● TRY IT:
Extract all data as written.
++++++
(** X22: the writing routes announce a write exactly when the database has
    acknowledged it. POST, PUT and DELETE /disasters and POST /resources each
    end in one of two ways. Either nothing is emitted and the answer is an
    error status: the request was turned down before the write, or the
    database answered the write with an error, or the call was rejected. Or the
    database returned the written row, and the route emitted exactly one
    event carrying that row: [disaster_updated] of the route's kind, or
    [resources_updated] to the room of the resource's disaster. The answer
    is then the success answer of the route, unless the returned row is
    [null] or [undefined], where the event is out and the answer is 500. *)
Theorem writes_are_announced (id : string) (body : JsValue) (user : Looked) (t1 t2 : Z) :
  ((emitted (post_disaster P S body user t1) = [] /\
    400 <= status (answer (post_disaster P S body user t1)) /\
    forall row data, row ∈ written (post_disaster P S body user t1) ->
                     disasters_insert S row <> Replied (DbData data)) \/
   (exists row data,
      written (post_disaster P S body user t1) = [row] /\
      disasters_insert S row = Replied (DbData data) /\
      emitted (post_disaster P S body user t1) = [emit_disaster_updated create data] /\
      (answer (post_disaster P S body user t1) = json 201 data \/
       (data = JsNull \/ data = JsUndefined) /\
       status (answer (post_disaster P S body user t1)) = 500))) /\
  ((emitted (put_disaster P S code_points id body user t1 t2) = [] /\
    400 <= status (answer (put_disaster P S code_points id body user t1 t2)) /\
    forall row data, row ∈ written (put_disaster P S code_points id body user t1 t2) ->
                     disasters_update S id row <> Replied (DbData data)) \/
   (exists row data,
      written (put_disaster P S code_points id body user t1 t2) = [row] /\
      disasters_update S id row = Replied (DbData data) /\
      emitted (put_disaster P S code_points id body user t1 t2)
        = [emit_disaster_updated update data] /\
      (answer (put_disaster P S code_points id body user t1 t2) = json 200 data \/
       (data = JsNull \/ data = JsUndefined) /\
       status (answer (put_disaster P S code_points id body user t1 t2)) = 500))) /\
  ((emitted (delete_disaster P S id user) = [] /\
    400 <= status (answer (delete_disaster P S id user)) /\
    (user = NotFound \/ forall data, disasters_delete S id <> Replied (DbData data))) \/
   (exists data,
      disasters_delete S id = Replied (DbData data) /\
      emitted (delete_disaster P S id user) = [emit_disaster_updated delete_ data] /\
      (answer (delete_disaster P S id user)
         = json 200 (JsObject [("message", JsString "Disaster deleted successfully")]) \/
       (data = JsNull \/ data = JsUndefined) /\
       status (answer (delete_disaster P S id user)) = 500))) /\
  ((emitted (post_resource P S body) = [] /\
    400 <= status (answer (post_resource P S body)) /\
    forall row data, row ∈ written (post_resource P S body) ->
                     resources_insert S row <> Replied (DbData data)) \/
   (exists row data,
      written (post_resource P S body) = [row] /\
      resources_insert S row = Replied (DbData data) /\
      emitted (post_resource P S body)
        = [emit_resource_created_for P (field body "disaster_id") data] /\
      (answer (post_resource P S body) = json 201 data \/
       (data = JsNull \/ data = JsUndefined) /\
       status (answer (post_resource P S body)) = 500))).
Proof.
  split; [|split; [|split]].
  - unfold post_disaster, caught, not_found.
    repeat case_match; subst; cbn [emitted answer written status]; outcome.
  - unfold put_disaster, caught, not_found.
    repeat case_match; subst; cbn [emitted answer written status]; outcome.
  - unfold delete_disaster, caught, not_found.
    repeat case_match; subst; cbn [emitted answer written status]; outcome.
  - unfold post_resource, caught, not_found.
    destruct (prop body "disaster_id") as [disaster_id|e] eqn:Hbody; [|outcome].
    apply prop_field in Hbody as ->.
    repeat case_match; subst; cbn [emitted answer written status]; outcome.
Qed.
++++++
● COMPLETED TASK:
(** X22: the writing routes announce a write exactly when the database has
    acknowledged it. POST, PUT and DELETE /disasters and POST /resources each
    end in one of two ways. Either nothing is emitted and the answer is an
    error status: the request was turned down before the write, or the
    database answered the write with an error, or the call was rejected. Or the
    database returned the written row, and the route emitted exactly one
    event carrying that row: [disaster_updated] of the route's kind, or
    [resources_updated] to the room of the resource's disaster. The answer
    is then the success answer of the route, unless the returned row is
    [null] or [undefined], where the event is out and the answer is 500. *)
Theorem writes_are_announced (id : string) (body : JsValue) (user : Looked) (t1 t2 : Z) :
  ((emitted (post_disaster P S body user t1) = [] /\
    400 <= status (answer (post_disaster P S body user t1)) /\
    forall row data, row ∈ written (post_disaster P S body user t1) ->
                     disasters_insert S row <> Replied (DbData data)) \/
   (exists row data,
      written (post_disaster P S body user t1) = [row] /\
      disasters_insert S row = Replied (DbData data) /\
      emitted (post_disaster P S body user t1) = [emit_disaster_updated create data] /\
      (answer (post_disaster P S body user t1) = json 201 data \/
       (data = JsNull \/ data = JsUndefined) /\
       status (answer (post_disaster P S body user t1)) = 500))) /\
  ((emitted (put_disaster P S code_points id body user t1 t2) = [] /\
    400 <= status (answer (put_disaster P S code_points id body user t1 t2)) /\
    forall row data, row ∈ written (put_disaster P S code_points id body user t1 t2) ->
                     disasters_update S id row <> Replied (DbData data)) \/
   (exists row data,
      written (put_disaster P S code_points id body user t1 t2) = [row] /\
      disasters_update S id row = Replied (DbData data) /\
      emitted (put_disaster P S code_points id body user t1 t2)
        = [emit_disaster_updated update data] /\
      (answer (put_disaster P S code_points id body user t1 t2) = json 200 data \/
       (data = JsNull \/ data = JsUndefined) /\
       status (answer (put_disaster P S code_points id body user t1 t2)) = 500))) /\
  ((emitted (delete_disaster P S id user) = [] /\
    400 <= status (answer (delete_disaster P S id user)) /\
    (user = NotFound \/ forall data, disasters_delete S id <> Replied (DbData data))) \/
   (exists data,
      disasters_delete S id = Replied (DbData data) /\
      emitted (delete_disaster P S id user) = [emit_disaster_updated delete_ data] /\
      (answer (delete_disaster P S id user)
         = json 200 (JsObject [("message", JsString "Disaster deleted successfully")]) \/
       (data = JsNull \/ data = JsUndefined) /\
       status (answer (delete_disaster P S id user)) = 500))) /\
  ((emitted (post_resource P S body) = [] /\
    400 <= status (answer (post_resource P S body)) /\
    forall row data, row ∈ written (post_resource P S body) ->
                     resources_insert S row <> Replied (DbData data)) \/
   (exists row data,
      written (post_resource P S body) = [row] /\
      resources_insert S row = Replied (DbData data) /\
      emitted (post_resource P S body)
        = [emit_resource_created_for P (field body "disaster_id") data] /\
      (answer (post_resource P S body) = json 201 data \/
       (data = JsNull \/ data = JsUndefined) /\
       status (answer (post_resource P S body)) = 500))).
Proof.
  split; [|split; [|split]].
  - unfold post_disaster, caught, not_found.
    repeat case_match; subst; cbn [emitted answer written status]; outcome.
  - unfold put_disaster, caught, not_found.
    repeat case_match; subst; cbn [emitted answer written status]; outcome.
  - unfold delete_disaster, caught, not_found.
    repeat case_match; subst; cbn [emitted answer written status]; outcome.
  - unfold post_resource, caught, not_found.
    destruct (prop body "disaster_id") as [disaster_id|e] eqn:Hbody; [|outcome].
    apply prop_field in Hbody as ->.
    repeat case_match; subst; cbn [emitted answer written status]; outcome.
Qed.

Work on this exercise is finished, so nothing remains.